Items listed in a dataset

(* ===== verification/StreamPort.v ===== *)
(** * StreamPort: pipes and TCP connections

    The stream ports of osi.c (lines 400-560): one read and one write may be in progress on a
    port, each guarded by its callback field, and closing a port delivers the callback of the
    read in progress with [UV_EOF].  [osi_read_port], [osi_write_port] and [osi_close_port]
    check their arguments and dispatch on the port's table, here [vtable_read] and so on. *)

From S2P Require Export FsPort.

(** ** Definitions *)

Definition set_reading (b : ptr) (start size : Z) (cb : ptr) (p : stream_port) : stream_port :=
  mkStreamPort (sp_vtable p) (close_callback p) b start size cb (write_buffer p)
    (write_buffer2 p) (write_size p) (write_callback p).
Definition set_read_callback (cb : ptr) (p : stream_port) : stream_port :=
  mkStreamPort (sp_vtable p) (close_callback p) (read_buffer p) (read_start_index p)
    (read_size p) cb (write_buffer p) (write_buffer2 p) (write_size p) (write_callback p).
Definition set_writing (b b2 : ptr) (size : Z) (cb : ptr) (p : stream_port) : stream_port :=
  mkStreamPort (sp_vtable p) (close_callback p) (read_buffer p) (read_start_index p)
    (read_size p) (read_callback p) b b2 size cb.
Definition set_write_buffer2 (b2 : ptr) (p : stream_port) : stream_port :=
  mkStreamPort (sp_vtable p) (close_callback p) (read_buffer p) (read_start_index p)
    (read_size p) (read_callback p) (write_buffer p) b2 (write_size p) (write_callback p).
Definition set_write_callback (cb : ptr) (p : stream_port) : stream_port :=
  mkStreamPort (sp_vtable p) (close_callback p) (read_buffer p) (read_start_index p)
    (read_size p) (read_callback p) (write_buffer p) (write_buffer2 p) (write_size p) cb.
Definition set_close_callback (cb : ptr) (p : stream_port) : stream_port :=
  mkStreamPort (sp_vtable p) cb (read_buffer p) (read_start_index p)
    (read_size p) (read_callback p) (write_buffer p) (write_buffer2 p) (write_size p)
    (write_callback p).

Definition load_stream (a : Z) : M stream_port :=
  o ← load a; match o with StreamPort p => mret p | _ => undefined end.
(** [p->field = value]. *)
Definition update_stream (a : Z) (f : stream_port -> stream_port) : M unit :=
  p ← load_stream a; store a (StreamPort (f p)).

(** The buffer libuv is given to read into. *)
Definition read_stream_alloc_cb (a : Z) : M uv_buf :=
  p ← load_stream a;
  buf_of (read_buffer p) (read_start_index p) (read_size p).

Definition read_stream_cb (a : Z) (nread : Z) : M unit :=
  _ ← uv_handle_stop a;
  p ← load_stream a;
  let callback := read_callback p in
  _ ← Sunlock_object (read_buffer p);
  _ ← Sunlock_object callback;
  _ ← update_stream a (set_read_callback NULL);
  osi_add_callback1 callback (Sint nread).

Definition read_stream_port (port : Z) (buffer : ptr) (start_index size offset : Z)
    (callback : ptr) : M ptr :=
  if negb (-1 =? offset) then mret (osi_make_error_pair "osi_read_port" UV_EINVAL) else
  p ← load_stream port;
  busy ← truthy (read_callback p);
  if busy : bool then mret (osi_make_error_pair "osi_read_port" UV_EBUSY) else
  _ ← Slock_object buffer;
  _ ← Slock_object callback;
  _ ← update_stream port (set_reading buffer start_index size callback);
  rc ← uv_handle_start port Cb_read_stream;
  if rc <? 0 then
    _ ← Sunlock_object buffer;
    _ ← Sunlock_object callback;
    _ ← update_stream port (set_read_callback NULL);
    mret (osi_make_error_pair "uv_read_start" rc)
  else mret Strue.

◆ How to complete this task:
Print the data again exactly.

◆ Your solution:
(* ===== verification/StreamPort.v ===== *)
(** * StreamPort: pipes and TCP connections

    The stream ports of osi.c (lines 400-560): one read and one write may be in progress on a
    port, each guarded by its callback field, and closing a port delivers the callback of the
    read in progress with [UV_EOF].  [osi_read_port], [osi_write_port] and [osi_close_port]
    check their arguments and dispatch on the port's table, here [vtable_read] and so on. *)

From S2P Require Export FsPort.

(** ** Definitions *)

Definition set_reading (b : ptr) (start size : Z) (cb : ptr) (p : stream_port) : stream_port :=
  mkStreamPort (sp_vtable p) (close_callback p) b start size cb (write_buffer p)
    (write_buffer2 p) (write_size p) (write_callback p).
Definition set_read_callback (cb : ptr) (p : stream_port) : stream_port :=
  mkStreamPort (sp_vtable p) (close_callback p) (read_buffer p) (read_start_index p)
    (read_size p) cb (write_buffer p) (write_buffer2 p) (write_size p) (write_callback p).
Definition set_writing (b b2 : ptr) (size : Z) (cb : ptr) (p : stream_port) : stream_port :=
  mkStreamPort (sp_vtable p) (close_callback p) (read_buffer p) (read_start_index p)
    (read_size p) (read_callback p) b b2 size cb.
Definition set_write_buffer2 (b2 : ptr) (p : stream_port) : stream_port :=
  mkStreamPort (sp_vtable p) (close_callback p) (read_buffer p) (read_start_index p)
    (read_size p) (read_callback p) (write_buffer p) b2 (write_size p) (write_callback p).
Definition set_write_callback (cb : ptr) (p : stream_port) : stream_port :=
  mkStreamPort (sp_vtable p) (close_callback p) (read_buffer p) (read_start_index p)
    (read_size p) (read_callback p) (write_buffer p) (write_buffer2 p) (write_size p) cb.
Definition set_close_callback (cb : ptr) (p : stream_port) : stream_port :=
  mkStreamPort (sp_vtable p) cb (read_buffer p) (read_start_index p)
    (read_size p) (read_callback p) (write_buffer p) (write_buffer2 p) (write_size p)
    (write_callback p).

Definition load_stream (a : Z) : M stream_port :=
  o ← load a; match o with StreamPort p => mret p | _ => undefined end.
(** [p->field = value]. *)
Definition update_stream (a : Z) (f : stream_port -> stream_port) : M unit :=
  p ← load_stream a; store a (StreamPort (f p)).

(** The buffer libuv is given to read into. *)
Definition read_stream_alloc_cb (a : Z) : M uv_buf :=
  p ← load_stream a;
  buf_of (read_buffer p) (read_start_index p) (read_size p).

Definition read_stream_cb (a : Z) (nread : Z) : M unit :=
  _ ← uv_handle_stop a;
  p ← load_stream a;
  let callback := read_callback p in
  _ ← Sunlock_object (read_buffer p);
  _ ← Sunlock_object callback;
  _ ← update_stream a (set_read_callback NULL);
  osi_add_callback1 callback (Sint nread).

Definition read_stream_port (port : Z) (buffer : ptr) (start_index size offset : Z)
    (callback : ptr) : M ptr :=
  if negb (-1 =? offset) then mret (osi_make_error_pair "osi_read_port" UV_EINVAL) else
  p ← load_stream port;
  busy ← truthy (read_callback p);
  if busy : bool then mret (osi_make_error_pair "osi_read_port" UV_EBUSY) else
  _ ← Slock_object buffer;
  _ ← Slock_object callback;
  _ ← update_stream port (set_reading buffer start_index size callback);
  rc ← uv_handle_start port Cb_read_stream;
  if rc <? 0 then
    _ ← Sunlock_object buffer;
    _ ← Sunlock_object callback;
    _ ← update_stream port (set_read_callback NULL);
    mret (osi_make_error_pair "uv_read_start" rc)
  else mret Strue.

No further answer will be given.